I called the school district where he would attend 4k (they had just started a program that year - our oldest missed out) and had him evaluated. He not only was found to need speech therapy, but once he started in 4k it was brought to our attention that he was having other problems in a school setting. In talking with his pediatrician he decided to have an occupational therapy evaluation done. This showed that he clearly had sensory process disorder. SPD, as it is commonly referred to is not a formally recognized stand alone disorder, but is part of the other nuero or cognitive disorders and often seen on the autism spectrum. We did not jump to any other diagnoses at this time, we just followed through with OT (and speech) so that he would feel as comfortable as we could get him in his own body and in his environment.
Through the years he went to OT off and on as symptoms interfered with life. He (and we, as a family) worked hard to overcome sensory issues and many times he had to just "tough it out" in situations that were uncomfortable for him. As I started to look into this more I realized that there were other parents with kids who had SPD and that so much of what we were we were doing on our own through trial and error (after guidance from OTs). I came up with the idea of a sensory processing disorder support group. It met in person at our local children's hospital for six years. I tell you the parents in that group became so close and came to depend on each other for ideas and support. We had guest speakers from OT facilities and a well known author on the subject who lived nearby come in to speak.
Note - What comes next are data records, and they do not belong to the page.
(** * vsfs: a shallow embedding of the formatter (mkfs.c) and of the
      operations engine (vsfs.c) over a byte-addressed disk image.

    The C code works on one memory-mapped image and reaches every structure
    (superblock, bitmaps, inode table, directory and file blocks) by pointer
    arithmetic from the image base.  The embedding keeps that view: the image
    is a map from byte offsets to bytes, every structure field is a
    little-endian integer at a computed offset, and every C function becomes a
    function from images to a result and a new image.  Aliasing between file
    data and metadata is therefore visible, as it is in the C program.

    Conventions.
    - A pointer into the image is its offset from the image base.  The image
      is total: the C code never checks an offset against the mapped size,
      and neither does the embedding.  A statement about a call therefore
      describes the C program as long as the offsets the call touches lie
      inside the mapping; where the layout of the image does not confine
      them, the statement carries that as a hypothesis.
    - Fixed-width C integers are values of [Z]; every conversion and every
      operation that can wrap is written with [u32], [u64], [s32] or [s64].
    - A call of [clock_gettime] is an extra argument holding the reading.
    - A result of type [option] is [None] where the C code reads a variable
      that was never assigned, dereferences NULL, fails an assertion, or
      calls a function of bitmap.h outside its stated precondition. *)

From Stdlib Require Import ZArith List Bool Lia.
From Stdlib.Strings Require Import Byte.
Import ListNotations.
Local Open Scope Z_scope.

(** * Part I: the embedding *)

(** ** Bytes and C integers *)

Definition byte_val (b : byte) : Z := Z.of_N (Byte.to_N b).

Definition byte_of (z : Z) : byte :=
  match Byte.of_N (Z.to_N (z mod 256)) with
  | Some b => b
  | None => x00
  end.

Definition byte_eqb (a b : byte) : bool := Byte.eqb a b.

(** Conversions between C integer types, with the wrap-around written out. *)
Definition u32 (z : Z) : Z := z mod 2 ^ 32.
Definition u64 (z : Z) : Z := z mod 2 ^ 64.
Definition s64 (z : Z) : Z :=
  let v := z mod 2 ^ 64 in if v <? 2 ^ 63 then v else v - 2 ^ 64.
Definition s32 (z : Z) : Z :=
  let v := z mod 2 ^ 32 in if v <? 2 ^ 31 then v else v - 2 ^ 32.

(** util.h: [div_round_up(uint32_t x, uint32_t y)]; both arguments and the
    sum are 32-bit unsigned. *)
Definition div_round_up (x y : Z) : Z := u32 (u32 x + u32 y - 1) / u32 y.

(** util.h: [is_powerof2(size_t x)]; [size_t] is 64 bits wide on the host
    the bitmaps assume. *)
Definition is_powerof2 (x : Z) : bool :=
  Z.land (u64 x) (u64 (u64 x - 1)) =? 0.

(** [is_aligned(x, alignment)]; [None] is the failed assertion. *)
Definition is_aligned (x alignment : Z) : option bool :=
  if negb (is_powerof2 alignment) then None
  else Some (Z.land (u64 x) (u64 (u64 alignment - 1)) =? 0).

(** [align_up(x, alignment)]; [None] is the failed assertion. *)
Definition align_up (x alignment : Z) : option Z :=
  if negb (is_powerof2 alignment) then None
  else Some (Z.land (u64 (u64 x + u64 alignment - 1))
                    (u64 (u64 (Z.lnot (u64 alignment)) + 1))).

(** ** The mapped image *)

Definition image := Z -> byte.

Definition in_range (a n x : Z) : bool := (a <=? x) && (x <? a + n).

(** [memset(image + a, c, n)] *)
Definition memset (m : image) (a : Z) (c : byte) (n : Z) : image :=
  fun x => if in_range a n x then c else m x.

(** [memcpy(image + a, src, n)], the source being a buffer outside the image *)
Definition memcpy_in (m : image) (a : Z) (src : list byte) (n : Z) : image :=
  fun x => if in_range a n x then nth (Z.to_nat (x - a)) src x00 else m x.

(** [memcpy(dst, image + a, n)]: the bytes received by the outside buffer *)
Definition memcpy_out (m : image) (a : Z) (n : Z) : list byte :=
  map (fun i => m (a + Z.of_nat i)) (seq 0 (Z.to_nat n)).

(** Little-endian unsigned integers of [n] bytes. *)
Fixpoint load_le (n : nat) (m : image) (a : Z) : Z :=
  match n with
  | O => 0
  | S k => byte_val (m a) + 256 * load_le k m (a + 1)
  end.

Definition store_le (n : Z) (m : image) (a v : Z) : image :=
  fun x => if in_range a n x then byte_of (v / 256 ^ (x - a)) else m x.

Definition load_u32 := load_le 4.
Definition load_u64 := load_le 8.
Definition store_u32 := store_le 4.
Definition store_u64 := store_le 8.

(** ** C strings held outside the image (paths) *)

(** A path is a list of bytes read as a C string: it ends at the first NUL,
    or at the end of the list. *)
Definition slash : byte := x2f.

Fixpoint strlen (s : list byte) : Z :=
  match s with
  | [] => 0
  | c :: s' => if byte_eqb c x00 then 0 else 1 + strlen s'
  end.

(** The characters of the string, terminator excluded. *)
Fixpoint cstr (s : list byte) : list byte :=
  match s with
  | [] => []
  | c :: s' => if byte_eqb c x00 then [] else c :: cstr s'
  end.

(** [strcmp(s, (char * )(image + a)) == 0] *)
Fixpoint strcmp_mem (m : image) (a : Z) (s : list byte) : bool :=
  match s with
  | [] => byte_eqb (m a) x00
  | c :: s' =>
      if byte_eqb c x00 then byte_eqb (m a) x00
      else byte_eqb (m a) c && strcmp_mem m (a + 1) s'
  end.

(** [strlen((char * )(image + a))], looking at no more than [fuel] bytes. *)
Fixpoint strlen_mem (fuel : nat) (m : image) (a : Z) : Z :=
  match fuel with
  | O => 0
  | S k => if byte_eqb (m a) x00 then 0 else 1 + strlen_mem k m (a + 1)
  end.

(** [strcmp(path, "/") == 0] *)
Definition is_root_path (path : list byte) : bool :=
  match cstr path with
  | [c] => byte_eqb c slash
  | _ => false
  end.

(** [strrchr(path, '/') + 1]: the characters after the last slash, or [None]
    when [strrchr] returns NULL. *)
Fixpoint after_last_slash (s : list byte) : option (list byte) :=
  match s with
  | [] => None
  | c :: s' =>
      match after_last_slash s' with
      | Some l => Some l
      | None => if byte_eqb c slash then Some s' else None
      end
  end.

Definition leaf_name (path : list byte) : option (list byte) :=
  after_last_slash (cstr path).

(** ** Loops *)

(** [first_slot p n i]: the first index among [i, i+1, ..., i+n-1] that
    satisfies [p]; the shape of every scan over directory slots or bits. *)
Fixpoint first_slot (p : Z -> bool) (n : nat) (i : Z) : option Z :=
  match n with
  | O => None
  | S k => if p i then Some i else first_slot p k (i + 1)
  end.

(** [iterate n step s] runs [step] until it answers [inr], for at most
    [2 ^ n] rounds; used for the loop whose bound is re-read from the image
    at every round. *)
Fixpoint iterate {S R : Type} (n : nat) (step : S -> S + R) (s : S) : S + R :=
  match n with
  | O => step s
  | Datatypes.S k =>
      match iterate k step s with
      | inl s' => iterate k step s'
      | inr r => inr r
      end
  end.

(** The same loop counted in unary: at most [k] rounds, [inl] when the loop
    has not finished by then.  [iterate n] is [run (2 ^ n)]. *)
Fixpoint run {S R : Type} (k : nat) (step : S -> S + R) (s : S) : S + R :=
  match k with
  | O => inl s
  | Datatypes.S k' =>
      match step s with
      | inl s' => run k' step s'
      | inr r => inr r
      end
  end.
After my son's rare diagnosis in 2015 the group kind of fizzled, but I still connect with some of them and admire them all. I am also grateful for this group of parents at it was my first try at bringing parents together who needed it and having success doing it. It propelled me to believe that I could and gave me the confidence to know that even if one night, or one event does not turn out - that if there is truly a need that my perseverance in making it work will pay off in the end for those I am wanting to help the most.